Pasuruan,- Nasib kurang mujur lagi dirasakan oleh Imam Fatchur Rhozi, 50 tahun, warga Desa Cobanblimbing, Wonorejo, Pasuruan. Ia merasakn nasibnya sekarang ini ibarat sudah jatuh tertimpa tangga. Setelah usaha kecil-kecilan budidaya ayam potongnya gulung tikar, disusul kemudian pekerjaan istrinya sebagai buruh pabrik mebel di jalan raya Kendedes Desa Cobanblimbing diliburkan dua bulan.

Lah ngene Iki Yo wes ngaplo. Setelah usaha budidaya ayam potong gulung tikar karena merugi. Sekarang kok istri saya pekerjaannya diliburkan gara-gara corona ini. Kemarin saat pabrik tempat istri saya bekerja buka, saya bisa nyambi jualan gorengan di pabrik. Sekarang sudah nol pothol,” cerita Imam, sapaan akrabnya, sambil tertawa menghibur diri.

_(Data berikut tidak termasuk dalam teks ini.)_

Definition signature_from_wire (sig : Signature) : Outcome CryptoError LsSignature :=
  let bytes := as_slice sig in
  let? payload := ok_or (if PAYLOAD_LEN <=? len bytes then Some (take (N.to_nat PAYLOAD_LEN) bytes) else None)
                    (SchemeMisconfigured PAYLOAD_LEN 3116) in
  let? padding := slice bytes PAYLOAD_LEN (len bytes) in
  if negb (forallb (fun b => bool_decide (b = x00)) padding) then Err NonZeroPadding
  else
    let? offset_path := ok_or (read_u32_le payload 0) (MalformedLayout "offset_path" 0 OFFSET_PATH) in
    if negb (offset_path =? OFFSET_PATH) then Err (MalformedLayout "offset_path" offset_path OFFSET_PATH)
    else
      let? offset_hashes := ok_or (read_u32_le payload 32) (MalformedLayout "offset_hashes" 0 OFFSET_HASHES) in
      if negb (offset_hashes =? OFFSET_HASHES) then Err (MalformedLayout "offset_hashes" offset_hashes OFFSET_HASHES)
      else match sig_from_bytes payload with inl s => Ok s | inr detail => Err (SignatureDecode detail) end.

(** A call of leanSig that can only panic. *)
Definition no_err {E A} (c : Outcome Empty_set A) : Outcome E A := omap_err (Empty_set_rect _) c.

(** ** Verification ([verify.rs]) *)

Definition verify (public_key : PublicKey) (epoch : N) (message : Bytes32) (signature : Signature)
    : Outcome CryptoError unit :=
  if LIFETIME <=? epoch then Err InvalidSignature
  else
    let? pk := public_key_from_wire public_key in
    let? sig := signature_from_wire signature in
    let? ok := no_err (ls_verify pk epoch message sig) in
    if (ok : bool) then Ok tt else Err InvalidSignature.

(** ** Key state ([key_state.rs], [sign.rs]) *)

Record SigningKey := mkSigningKey {
  sk_secret : SecretKey;
  sk_last_signed : option N;
  sk_seed : Bytes32;
}.

Definition SigningKey_new (secret : SecretKey) (seed : Bytes32) : SigningKey := mkSigningKey secret None seed.
Definition set_last_signed (epoch : N) (k : SigningKey) : SigningKey := mkSigningKey (sk_secret k) (Some epoch) (sk_seed k).
Definition activation_interval (k : SigningKey) : N * N := get_activation_interval (sk_secret k).
Definition prepared_interval (k : SigningKey) : N * N := get_prepared_interval (sk_secret k).
Definition key_advance (k : SigningKey) : SigningKey :=
  mkSigningKey (advance_preparation (sk_secret k)) (sk_last_signed k) (sk_seed k).

(** The [while] loop of [prepare]. *)
Fixpoint prepare_loop (fuel : nat) (epoch : N) (k : SigningKey) : Outcome CryptoError unit * SigningKey :=
  match fuel with
  | O => (Diverge, k)
  | S fuel =>
      if interval_contains (prepared_interval k) epoch then (Ok tt, k)
      else
        let before := prepared_interval k in
        let k' := key_advance k in
        if bool_decide (prepared_interval k' = before) then (Err (EpochNotPrepared epoch (fst before) (snd before)), k')
        else prepare_loop fuel epoch k'
  end.

Definition prepare (epoch : N) : M SigningKey CryptoError unit := fun k =>
  let activation := activation_interval k in
  if negb (interval_contains activation epoch) then (Err (EpochNotActive epoch (fst activation) (snd activation)), k)
  else
    let prepared := prepared_interval k in
    if epoch <? fst prepared then (Err (EpochNotPrepared epoch (fst prepared) (snd prepared)), k)
    else prepare_loop (S (N.to_nat (snd activation - fst prepared))) epoch k.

Untuk memenuhi kebutuhan sehari harinya pasca “libur Corona” ini, Imam biasanya dibantu oleh saudara iparnya. “Ya untuk memenuhi kebutuhan sehari-hari, Ya biasanya ya diciprati (dibantu) saudara ipar saya itu setelah ia pencairan-pencairan uang PKH (Program Keluarga Harapan). Lah terus gimana lagi wong kondisinya seperti ini,” tutur Imam.

Setelah mendengar pidato Presiden Jokowi akan ada penambahan jumlah penerima manfaat PKH, hati Imam sedikit terhibur dan berharap juga bisa mendapat PKH.

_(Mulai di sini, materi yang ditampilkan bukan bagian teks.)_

(** [while let Some(..) = read_req_resp_frame(..)]: each frame takes a byte at least. *)
Fixpoint decode_frames_loop {T} `{Decode T} (fuel : nat) (cursor : list u8) (frames : list T) : Outcome CodecError (list T) :=
  match fuel with
  | O => Diverge
  | S fuel =>
      match read_req_resp_frame (Some MAX_RPC_STREAM_BYTES) cursor with
      | (Ok None, _) => Ok frames
      | (Ok (Some ssz_bytes), cursor) =>
          let? frame := omap_err SszFrameError (ssz_decode ssz_bytes) in
          decode_frames_loop fuel cursor (frames ++ [frame])
      | (Err e, _) => Err (FrameError e)
      | (Panic, _) => Panic
      | (Diverge, _) => Diverge
      end
  end.

Definition decode_frames {T} `{Decode T} (buf : list u8) : Outcome CodecError (list T) :=
  decode_frames_loop (S (length buf)) buf [].

Definition decode_single_frame {T} `{Decode T} (buf : list u8) : Outcome CodecError T :=
  let? frames := decode_frames buf in
  match frames with [frame] => Ok frame | _ => Err (FrameCount (len frames)) end.

Definition decode_blocks_by_root_response (buf : list u8) : Outcome CodecError BlocksByRootResponse :=
  let? blocks := decode_frames buf in
  omap_err FrameError (BlocksByRootResponse_new blocks).

Definition read_request (protocol : string) (io : list u8) : Outcome CodecError RpcRequest :=
  let? buf := read_to_end io in
  if bool_decide (protocol = STATUS_PROTOCOL_V1) then let? s := decode_single_frame buf in Ok (RequestStatus s)
  else if bool_decide (protocol = BLOCKS_BY_ROOT_PROTOCOL_V1)
  then let? r := decode_single_frame buf in Ok (RequestBlocksByRoot r)
  else Err (UnknownProtocol protocol).

Definition read_response (protocol : string) (io : list u8) : Outcome CodecError RpcResponse :=
  let? buf := read_to_end io in
  if bool_decide (protocol = STATUS_PROTOCOL_V1) then let? s := decode_single_frame buf in Ok (ResponseStatus s)
  else if bool_decide (protocol = BLOCKS_BY_ROOT_PROTOCOL_V1)
  then let? r := decode_blocks_by_root_response buf in Ok (ResponseBlocksByRoot r)
  else Err (UnknownProtocol protocol).

(** The bytes written to the substream. *)
Definition write_request (protocol : string) (req : RpcRequest) : Outcome CodecError (list u8) :=
  match req with
  | RequestStatus s =>
      if bool_decide (protocol = STATUS_PROTOCOL_V1) then encode_frame s else Err (ProtocolMismatch protocol "request")
  | RequestBlocksByRoot r =>
      if bool_decide (protocol = BLOCKS_BY_ROOT_PROTOCOL_V1) then encode_frame r
      else Err (ProtocolMismatch protocol "request")
  end.

Definition write_response (protocol : string) (res : RpcResponse) : Outcome CodecError (list u8) :=
  match res with
  | ResponseStatus s =>
      if bool_decide (protocol = STATUS_PROTOCOL_V1) then encode_frame s else Err (ProtocolMismatch protocol "response")
  | ResponseBlocksByRoot r =>
      if bool_decide (protocol = BLOCKS_BY_ROOT_PROTOCOL_V1) then encode_blocks_by_root_response r
      else Err (ProtocolMismatch protocol "response")
  end.

End RpcCodec.

(** ** Laws of the external code *)

(** A data chunk of the Snappy framing format for a piece of data: the type, the
    length in three bytes, the masked checksum, and the piece or its compressed
    form, which is not longer. *)
Definition framing_checksum {snap : Snap} (piece : list u8) : N :=
  (N.lor (N.shiftr (crc32c piece) 15) (N.shiftl (crc32c piece) 17 mod 2 ^ 32) + 0xa282ead8) mod 2 ^ 32.

Inductive data_chunk {snap : Snap} (piece : list u8) : list u8 -> Prop :=
| stored_chunk :
    data_chunk piece (x01 :: to_le_bytes 3 (4 + len piece) ++ to_le_bytes 4 (framing_checksum piece) ++ piece)
| compressed_chunk body :
    decompress_vec body = inl piece -> len body <= len piece ->
    data_chunk piece (x00 :: to_le_bytes 3 (4 + len body) ++ to_le_bytes 4 (framing_checksum piece) ++ body).

Definition stream_identifier : list u8 := xff :: to_le_bytes 3 6 ++ String.list_byte_of_string "sNaPpY".

Class SnapLaws (snap : Snap) : Prop := {
  compress_law bs : len bs <= u32_max ->
    exists data, compress_vec bs = inl data /\ decompress_vec data = inl bs /\ decompress_len data = inl (len bs);
  (** the encoder cuts the data into blocks of 65536 bytes, and writes nothing for
      no data *)
  frame_encode_nil : frame_encode [] = [];
  frame_encode_law bs : bs <> [] ->
    exists pieces chunks, concat pieces = bs /\ Forall (fun piece => 0 < len piece <= 65536) pieces /\
      len pieces * 65536 < len bs + 65536 /\ Forall2 data_chunk pieces chunks /\
      frame_encode bs = stream_identifier ++ concat chunks;
  frame_decode_law bs n : frame_decode (frame_encode bs) n = inl (take (N.to_nat n) bs);
}.

(** ** Length prefixes *)

(** The base-128 digits of a number, least significant first. *)
Fixpoint uvarint (n : nat) (v : N) : list u8 :=
  match n with
  | O => []
  | S n => if 128 <=? v then u8_or (u8_of_N v) x80 :: uvarint n (N.shiftr v 7) else [u8_of_N v]
  end.

Lemma uvarint_S n v :
  uvarint (S n) v = if 128 <=? v then u8_or (u8_of_N v) x80 :: uvarint n (N.shiftr v 7) else [u8_of_N v].
Proof. done. Qed.

Lemma continuation_byte (b : u8) :
  128 <= Byte.to_N (u8_or b x80) /\ Byte.to_N (u8_and (u8_or b x80) x7f) = Byte.to_N b mod 128.
Proof. destruct b; vm_compute; split; congruence. Qed.

Lemma lor_shifted a w k : a < 2 ^ k -> N.lor a (N.shiftl w k) = a + w * 2 ^ k.
Proof.
  intros Ha. rewrite N.shiftl_mul_pow2.
  assert (Hl : N.land a (w * 2 ^ k) = 0).
  { apply N.bits_inj. intros i. rewrite N.land_spec, N.bits_0. destruct (N.lt_ge_cases i k) as [Hi|Hi].
    - by rewrite N.mul_pow2_bits_low, andb_false_r.
    - assert (Hb : N.testbit a i = false); [|by rewrite Hb].
      destruct (N.eq_dec a 0) as [->|]; [apply N.bits_0|]. apply N.bits_above_log2.
      apply N.log2_lt_pow2; [lia|]. apply (N.lt_le_trans _ (2 ^ k)); [done|]. by apply N.pow_le_mono_r. }
  rewrite <-N.lxor_lor by done. symmetry. by apply N.add_nocarry_lxor.
Qed.

Lemma lor_lt_pow2 a b k : a < 2 ^ k -> b < 2 ^ k -> N.lor a b < 2 ^ k.
Proof.
  intros Ha Hb. destruct (N.eq_dec (N.lor a b) 0) as [->|Hn]; [by apply (N.le_lt_trans _ a); [lia|]|].
  assert (Hlt : forall x, x < 2 ^ k -> x <> 0 -> N.log2 x < k) by (intros x Hx Hx0; apply N.log2_lt_pow2; [lia|done]).
  apply N.log2_lt_pow2; [lia|]. rewrite N.log2_lor.
  destruct (N.eq_dec a 0) as [->|Ha0], (N.eq_dec b 0) as [->|Hb0]; [done| | |].
  - rewrite N.max_r by apply N.le_0_l. by apply Hlt.
  - rewrite N.max_l by apply N.le_0_l. by apply Hlt.
  - apply N.max_lub_lt; by apply Hlt.
Qed.

Lemma lor_digit acc b shift bound :
  acc < 2 ^ shift -> acc + b * 2 ^ shift < bound ->
  N.lor acc (N.shiftl b shift mod bound) = acc + b * 2 ^ shift.
Proof. intros Ha Hb. rewrite N.mod_small; [by apply lor_shifted|]. rewrite N.shiftl_mul_pow2. lia. Qed.

Lemma index_set_at {E A} (l : list A) i x : i < len l -> @index_set E A l i x = Ok (<[N.to_nat i := x]> l).
Proof. intros Hi. unfold index_set. by rewrite (proj2 (N.ltb_lt _ _)) by done. Qed.

Lemma take_insert_snoc {A} (l : list A) i x :
  (i < length l)%nat -> take (S i) (<[i := x]> l) = take i l ++ [x].
Proof.
  intros Hi. rewrite (take_S_r _ _ x) by by apply list_lookup_insert_eq. by rewrite take_insert_ge by lia.
Qed.

Lemma shiftr_7_bound v n : v < 128 ^ N.of_nat (S n) -> N.shiftr v 7 < 128 ^ N.of_nat n.
Proof.
  intros Hv. rewrite Nat2N.inj_succ, N.pow_succ_r' in Hv. rewrite N.shiftr_div_pow2.
  change (2 ^ 7) with 128. apply N.Div0.div_lt_upper_bound. lia.
Qed.

Section FrameLemmas.
Context {snap : Snap}.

Meski ia sendiri juga tidak begitu yakin akan mendapatkan bantuan PKH susulan karena sampai hari ini tidak ada yang mendata ulang para penerima PKH susulan sebagaimana yang ia pahami dalam pidato Presiden Jokowi soal penambahan penerima PKH pasca problem Corona ini.

Ia merasakan, tim survey yang ditunjuk untuk mencari warga yang berhak menjadi penerima PKH di Desa Cobanblimbing di lingkungannya untuk periode tahun kemarin tidak adil atau model sistem kekeluargaan.

“Yang diberi amanat untuk survey dan ngajukan para penerima PKH disini itu modelnya sistem kekeluargaan. Sementara yang tidak termasuk keluarganya tidak dimasukkan. Padahal dilingkungan sini banyak yang berhak, misalnya punya balita, lansia dan tergolong keluarga tidak mampu, tidak dapat. Sedangkan yang masuk kategori saudaranya, dapat. Meskipun punya sawah banyak,” gerutu Imam yang pada tahun kemarin tidak masuk kedata penerima PKH, yang kini punya dua anak balita. Yang satu masih sekolah TK dan satunya berumur 2 tahunan.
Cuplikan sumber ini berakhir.